When you wake up, do you feel fabulous?

 

 Unusual question, isn't it?  If I had to boil it down to one concept that has made NTI therapy successful, it's the acknowledgement that most chronic headache sufferers don't/won't admit that most every morning upon waking, they have some degree of headache.  

They've seen plenty of doctors for their headaches.  They're asked, "When you get your worst headaches...", and "What makes your headache worse?", or "How many times per week/month do you get your worst headaches?".    Rarely, if ever, is a headache sufferer asked, "Exactly when DON'T you have some degree of headache, even the slightest?". 

There are two simple questions to ask in a interview of a headache patient.

Question 1:  On a scale of 0-10, with 10 being the worst headache pain you could imagine, and 0 being no pain at all, how many mornings per week do you wake with a ZERO, that is, you fee fabulous? 

Most chronic headache sufferers will hesitate with their reply, and then begin to rationalize their condition.  They'll tell you, "Well, when I get my really bad headaches...", or, "Nobody ever really feels fabulous", or some justification as to why they have headaches.  The practitioner must press on, and confirm how many mornings per week that the patient wakes with ZERO pain.

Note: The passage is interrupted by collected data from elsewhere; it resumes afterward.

(** * AD-HTC Nexus: the thermodynamic model [run_simulation] of [app.py]

    The simulation function is straight-line floating-point code.  It is
    embedded here in exact arithmetic: a Python [float] is a real number,
    [+ - *] are the operations of [R], and the three operations that can
    leave the floats ([/], [**], and nothing else in this function) return
    in an error monad.  Rounding, overflow, NaN and signed zeros are
    outside this reading. *)

From Stdlib Require Import Reals Lra Psatz List.
Import ListNotations.

Local Open Scope R_scope.

(** ** Python's float operations, read over the reals *)

Module Py.

Inductive exn : Set :=
| ZeroDivisionError   (* [x / 0.0], [0.0 ** negative] *)
| ComplexResult.      (* [negative ** non-integer] is a [complex], not a float *)

Inductive result (A : Type) : Type :=
| Ok (a : A)
| Raise (e : exn).

Arguments Ok {A} a.
Arguments Raise {A} e.

Definition bind {A B : Type} (c : result A) (k : A -> result B) : result B :=
  match c with
  | Ok a => k a
  | Raise e => Raise e
  end.

(** [x / y] on floats. *)
Definition truediv (x y : R) : result R :=
  if Req_dec_T y 0 then Raise ZeroDivisionError else Ok (x / y).

(** [x ** y] on floats ([float_pow]): [y == 0] gives [1.0]; a zero base
    gives [0.0], or raises for a negative exponent; a positive base is
    the real power.  Every exponent of [run_simulation] is a non-integer
    constant, for which a negative base yields a [complex]. *)
Definition pow (x y : R) : result R :=
  if Req_dec_T y 0 then Ok 1
  else if Req_dec_T x 0 then
         (if Rlt_dec y 0 then Raise ZeroDivisionError else Ok 0)
  else if Rlt_dec 0 x then Ok (Rpower x y)
  else Raise ComplexResult.

(** The builtin [max(a, b)]: the first argument stays unless the second
    is strictly greater. *)
Definition max (a b : R) : R := if Rlt_dec a b then b else a.

End Py.

Import Py.

Declare Scope py_scope.
Delimit Scope py_scope with py.
Notation "x <- c ;; k" := (Py.bind c (fun x => k))
  (at level 61, c at next level, right associativity) : py_scope.
Notation "x /! y" := (Py.truediv x y) (at level 40, left associativity) : py_scope.
Notation "x ** y" := (Py.pow x y) (at level 30, right associativity) : py_scope.
Local Open Scope py_scope.

(** ** Data model *)

(** The ten sidebar inputs, under the keys of the ["inputs"] echo. *)
Module Inputs.
Record t : Set := mk {
  m_biomass : R;      (* kg/s *)
  MC : R;             (* moisture fraction *)
  LHV_MJkg : R;       (* MJ/kg, dry basis *)
  boiler_p : R;       (* MPa *)
  boiler_T : R;       (* deg C *)
  cond_p : R;         (* MPa *)
  rp : R;             (* compressor pressure ratio *)
  eta_comp : R;
  eta_turbine : R;
  T3 : R              (* K *)
}.
End Inputs.

(** The [results] dictionary, one field per key. *)
Record Results : Set := mkResults {
  m_dry : R;
  m_moisture : R;
  Q_in_Brayton : R;
  Q_in_Rankine : R;
  Q_fuel : R;
  Q_steam : R;
  W_comp : R;
  W_turb_brayton : R;
  W_turb_rankine : R;
  W_pump : R;
  W_net_brayton : R;
  eta_brayton : R;
  eta_rankine : R;
  eta_combined : R;
  brayton_power : R;
  rankine_power : R;
  total_power : R;
  fuel_consumption_kg_hr : R;
  useful_work : R;
  losses : R;
  gas_A : R;
  gas_B : R;
  methane : R;
  heating_energy : R;
  T1 : R; T2 : R; T3 : R; T4 : R;
  P1 : R; P2 : R;
  h1 : R; h2 : R; h3 : R; h4 : R;
  inputs : Inputs.t
}.

(** The documented input domain (the bounds of the sidebar widgets; the
    mass flow is taken on the whole of (0, 1000]). *)
Record in_domain (i : Inputs.t) : Prop := mk_in_domain {
  dom_m_biomass : 0 < Inputs.m_biomass i <= 1000;
  dom_MC : 0 <= Inputs.MC i <= 1;
  dom_LHV : 5 <= Inputs.LHV_MJkg i <= 30;
  dom_boiler_p : 0.1 <= Inputs.boiler_p i <= 30;
  dom_boiler_T : 200 <= Inputs.boiler_T i <= 700;
  dom_cond_p : 0.001 <= Inputs.cond_p i <= 1;
  dom_rp : 2 <= Inputs.rp i <= 20;
  dom_eta_comp : 0.5 <= Inputs.eta_comp i <= 1;
  dom_eta_turbine : 0.5 <= Inputs.eta_turbine i <= 1;
  dom_T3 : 800 <= Inputs.T3 i <= 2000
}.

(** ** The simulation function *)

(** [run_simulation], line by line.  A division by a non-zero literal
    ([/ gamma], [/ 8.0], [/ 1200.0], [/ 0.5], [/ 0.6], [/ 1.5]) cannot
    raise and is written [/]; every other division is [/!]. *)
Definition run_simulation
    (m_biomass MC LHV boiler_p boiler_T cond_p rp eta_comp eta_turbine T3 : R)
    : Py.result Results :=
  (* 1-2 mass splits *)
  let m_dry := m_biomass * (1 - MC) in
  let m_moisture := m_biomass * MC in
  (* 3-6 energy inputs *)
  let LHV_kJ := LHV * 1000.0 in
  let Q_in_Brayton := m_dry * LHV_kJ in
  (* Brayton cycle *)
  let gamma := 1.4 in
  let Cp := 1.005 in
  let R_gas := 0.287 in
  let T1 := 298.15 in
  let P1 := 0.1013 in
  let P2 := P1 * rp in
  pw2 <- rp ** ((gamma - 1) / gamma) ;;
  let T2s := T1 * pw2 in
  dT2 <- (T2s - T1) /! eta_comp ;;
  let T2 := T1 + dT2 in
  let W_comp_per_kg := Cp * (T2 - T1) in
  let AFR := 20.0 in
  let working_flow := Py.max 1.0 (AFR * m_dry) in
  let W_comp := W_comp_per_kg * working_flow in
  let Qin_per_kg := Cp * (T3 - T2) in
  let Qin_total := Qin_per_kg * working_flow in
  inv_rp <- 1 /! rp ;;
  pw4 <- inv_rp ** ((gamma - 1) / gamma) ;;
  let T4s := T3 * pw4 in
  let T4 := T3 - eta_turbine * (T3 - T4s) in
  let W_turbine_per_kg := Cp * (T3 - T4) in
  let W_turbine_brayton := W_turbine_per_kg * working_flow in
  let W_net_brayton := W_turbine_brayton - W_comp in
  eta_brayton <-
    (if Rlt_dec 0 Qin_total then W_net_brayton /! Qin_total else Ok 0.0) ;;
  (* Rankine cycle *)
  let v_f := 0.00101 in
  let W_pump_per_kg := v_f * (boiler_p - cond_p) * 1000.0 in
  let h1 :=
    if Rle_dec cond_p 0.01 then 191.8
    else if Rle_dec cond_p 0.02 then 251.4
    else 300.0 in
  let h2 := h1 + W_pump_per_kg in
  let h3 := 2800.0 + 2.0 * (boiler_T - 500.0) in
  let delta_h_isentropic := 1200.0 * (1.0 - 0.03 * (boiler_p - 8.0)) in
  let W_turbine_rankine_per_kg_isentropic := delta_h_isentropic in
  let W_turbine_rankine_per_kg_actual :=
    W_turbine_rankine_per_kg_isentropic * eta_turbine in
  let h4 := h3 - W_turbine_rankine_per_kg_actual in
  let h4 := if Rlt_dec h4 h1 then h1 + 50.0 else h4 in
  let Q_in_Rankine := m_moisture * (h3 - h2) in
  let W_turbine_rankine := m_moisture * (h3 - h4) in
  let W_pump := W_pump_per_kg * m_moisture in
  eta_rankine <-
    (if Rlt_dec 0 Q_in_Rankine
     then (W_turbine_rankine - W_pump) /! Q_in_Rankine else Ok 0.0) ;;
  (* combined cycle *)
  let total_input_energy := Q_in_Brayton + Q_in_Rankine in
  let total_output_work := Py.max 0.0 W_net_brayton + Py.max 0.0 W_turbine_rankine in
  eta_combined <-
    (if Rlt_dec 0 total_input_energy
     then total_output_work /! total_input_energy else Ok 0.0) ;;
  (* energy flow analysis *)
  let Q_fuel := Q_in_Brayton in
  let Q_steam := Q_in_Rankine in
  let useful_work := total_output_work in
  let losses := Q_fuel + Q_steam - useful_work in
  (* gas production *)
  a1 <- (rp / 8.0) ** 0.7 ;;
  a2 <- (T3 / 1200.0) ** 0.5 ;;
  let gas_A := 0.568 * a1 * a2 in
  b1 <- (rp / 8.0) ** 0.8 ;;
  b2 <- (T3 / 1200.0) ** 0.6 ;;
  let gas_B := 1.716 * b1 * b2 in
  c1 <- (T3 / 1200.0) ** 0.9 ;;
  c2 <- (eta_combined / 0.5) ** 0.3 ;;
  let methane := 1.029 * c1 * c2 in
  let heating_energy := 928106.3 * (eta_combined / 0.6) * (gas_B / 1.5) in
  (* derived power outputs *)
  let brayton_power := Py.max 0.0 W_net_brayton in
  let rankine_power := Py.max 0.0 (W_turbine_rankine - W_pump) in
  let total_power := brayton_power + rankine_power in
  (* fuel consumption *)
  m_fuel_kg_s <- (if Rlt_dec 0 LHV_kJ then Q_in_Brayton /! LHV_kJ else Ok 0.0) ;;
  let fuel_consumption_kg_hr := m_fuel_kg_s * 3600.0 in
  Ok {| m_dry := m_dry;
        m_moisture := m_moisture;
        Q_in_Brayton := Q_in_Brayton;
        Q_in_Rankine := Q_in_Rankine;
        Q_fuel := Q_fuel;
        Q_steam := Q_steam;
        W_comp := W_comp;
        W_turb_brayton := W_turbine_brayton;
        W_turb_rankine := W_turbine_rankine;
        W_pump := W_pump;
        W_net_brayton := W_net_brayton;
        eta_brayton := eta_brayton;
        eta_rankine := eta_rankine;
        eta_combined := eta_combined;
        brayton_power := brayton_power;
        rankine_power := rankine_power;
        total_power := total_power;
        fuel_consumption_kg_hr := fuel_consumption_kg_hr;
        useful_work := useful_work;
        losses := losses;
        gas_A := gas_A;
        gas_B := gas_B;
        methane := methane;
        heating_energy := heating_energy;
        T1 := T1; T2 := T2; T3 := T3; T4 := T4;
        P1 := P1; P2 := P2;
        h1 := h1; h2 := h2; h3 := h3; h4 := h4;
        inputs := {| Inputs.m_biomass := m_biomass; Inputs.MC := MC;
                     Inputs.LHV_MJkg := LHV; Inputs.boiler_p := boiler_p;
                     Inputs.boiler_T := boiler_T; Inputs.cond_p := cond_p;
                     Inputs.rp := rp; Inputs.eta_comp := eta_comp;
                     Inputs.eta_turbine := eta_turbine; Inputs.T3 := T3 |} |}.

(** The call of the page: the ten widgets, in the order of the signature. *)
Definition simulate (i : Inputs.t) : Py.result Results :=
  run_simulation (Inputs.m_biomass i) (Inputs.MC i) (Inputs.LHV_MJkg i)
                 (Inputs.boiler_p i) (Inputs.boiler_T i) (Inputs.cond_p i)
                 (Inputs.rp i) (Inputs.eta_comp i) (Inputs.eta_turbine i)
                 (Inputs.T3 i).

(** ** Locals of [run_simulation], read back from the result record *)

(** Exponent of the isentropic relations, [(gamma - 1) / gamma]. *)
Definition isentropic_exponent : R := (1.4 - 1) / 1.4.

(** [working_flow = max(1.0, AFR * m_dry)]. *)
Definition working_flow (r : Results) : R := Py.max 1.0 (20.0 * m_dry r).

(** [Qin_total = Cp * (T3 - T2) * working_flow], the denominator of
    [eta_brayton]. *)
Definition Qin_total (r : Results) : R :=
  1.005 * (T3 r - T2 r) * working_flow r.

(** [LHV_kJ = LHV * 1000.0]. *)
Definition LHV_kJ (i : Inputs.t) : R := Inputs.LHV_MJkg i * 1000.0.

(** [total_input_energy = Q_in_Brayton + Q_in_Rankine]. *)
Definition total_input_energy (r : Results) : R :=
  Q_in_Brayton r + Q_in_Rankine r.

(** [W_pump_per_kg = v_f * (boiler_p - cond_p) * 1000.0]. *)
Definition W_pump_per_kg (i : Inputs.t) : R :=
  0.00101 * (Inputs.boiler_p i - Inputs.cond_p i) * 1000.0.

(** [delta_h_isentropic = 1200.0 * (1.0 - 0.03 * (boiler_p - 8.0))]. *)
Definition delta_h_isentropic (i : Inputs.t) : R :=
  1200.0 * (1.0 - 0.03 * (Inputs.boiler_p i - 8.0)).

(** The first assignment of [h4], before the bounds check:
    [h3 - delta_h_isentropic * eta_turbine]. *)
Definition h4_uncorrected (i : Inputs.t) (r : Results) : R :=
  h3 r - delta_h_isentropic i * Inputs.eta_turbine i.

Experienced practitioners will soon find that being pain free is quite rare for the chronic headache sufferer, especially upon waking.  The practitioner can remind the sufferer that waking daily with, say, liver pain, or kidney pain, is certainly not normal, and so it is with chronic headache pain.  They can't be helped to the fullest extent if their entire presentation is not understood.

Question 2:  On those days that you don't wake with a ZERO, what's the average "number" that you have?

Now the practitioner will have a clearer picture of the patient's condition.  Waking 5 days per week with a level 6 headache, to some chronic sufferers, is not worthy of reporting.  Certainly, the chronic sufferer figures that their worst headaches are far more important than their chronic existence, but to the practitioner, this information is critical in the assessment of the cause and/or perpetuation of their patient's condition.  

Following the first month of NTI therapy, the practitioner can re-ask the two question above.  Although the patient might first proclaim, "I'm still having headaches" (as if no improvement had occurred), the practitioner may discover that the patient is now waking once or twice per week with a "3".   Continually using the two questions above is a handy tool to follow a patient's progress. 

-James P. Boyd, DDS, Developer of the NTI therapeutic protocol.